··· Provided records
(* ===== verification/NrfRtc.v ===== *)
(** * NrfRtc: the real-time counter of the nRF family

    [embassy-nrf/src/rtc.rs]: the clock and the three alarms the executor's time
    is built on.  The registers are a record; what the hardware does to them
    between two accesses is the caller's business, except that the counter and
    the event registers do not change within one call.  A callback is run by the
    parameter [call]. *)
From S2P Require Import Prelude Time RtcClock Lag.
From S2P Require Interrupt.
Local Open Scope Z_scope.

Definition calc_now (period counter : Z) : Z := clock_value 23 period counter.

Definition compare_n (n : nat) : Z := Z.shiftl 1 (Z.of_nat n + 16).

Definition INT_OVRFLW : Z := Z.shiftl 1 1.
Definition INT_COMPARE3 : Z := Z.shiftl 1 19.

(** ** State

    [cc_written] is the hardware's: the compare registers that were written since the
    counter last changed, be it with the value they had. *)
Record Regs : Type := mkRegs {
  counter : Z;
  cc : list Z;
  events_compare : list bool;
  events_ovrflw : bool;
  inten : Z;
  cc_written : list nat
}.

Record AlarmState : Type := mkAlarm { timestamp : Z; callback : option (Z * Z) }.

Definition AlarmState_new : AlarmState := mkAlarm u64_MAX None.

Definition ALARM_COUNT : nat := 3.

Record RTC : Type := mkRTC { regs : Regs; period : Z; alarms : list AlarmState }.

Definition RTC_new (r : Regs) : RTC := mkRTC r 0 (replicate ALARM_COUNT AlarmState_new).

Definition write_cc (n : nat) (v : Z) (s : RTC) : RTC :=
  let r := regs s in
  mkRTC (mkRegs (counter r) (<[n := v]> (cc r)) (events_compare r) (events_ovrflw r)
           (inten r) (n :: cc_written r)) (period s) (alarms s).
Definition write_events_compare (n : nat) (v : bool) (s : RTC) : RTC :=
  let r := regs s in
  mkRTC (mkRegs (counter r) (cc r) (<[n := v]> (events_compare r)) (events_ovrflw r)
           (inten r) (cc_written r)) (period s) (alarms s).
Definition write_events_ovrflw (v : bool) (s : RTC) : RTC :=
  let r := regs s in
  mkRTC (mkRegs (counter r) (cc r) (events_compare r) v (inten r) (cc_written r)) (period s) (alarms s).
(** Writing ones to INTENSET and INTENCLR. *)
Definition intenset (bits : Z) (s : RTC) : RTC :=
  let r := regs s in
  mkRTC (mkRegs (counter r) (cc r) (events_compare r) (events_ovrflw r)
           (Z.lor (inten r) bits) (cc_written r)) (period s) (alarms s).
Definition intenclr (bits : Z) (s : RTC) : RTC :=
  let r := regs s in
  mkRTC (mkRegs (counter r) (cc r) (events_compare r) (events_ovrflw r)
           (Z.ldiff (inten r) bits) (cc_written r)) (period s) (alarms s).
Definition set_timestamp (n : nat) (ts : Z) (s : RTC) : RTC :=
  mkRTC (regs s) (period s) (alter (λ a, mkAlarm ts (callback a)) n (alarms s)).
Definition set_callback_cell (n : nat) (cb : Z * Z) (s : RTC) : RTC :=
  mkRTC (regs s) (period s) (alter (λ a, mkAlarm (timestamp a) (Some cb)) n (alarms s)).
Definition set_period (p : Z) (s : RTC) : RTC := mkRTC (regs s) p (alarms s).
······
# Your task
Gather every line from the entries above where the word "NrfRtc" appears, and copy them.

# Task response
(* ===== verification/NrfRtc.v ===== *)
(** * NrfRtc: the real-time counter of the nRF family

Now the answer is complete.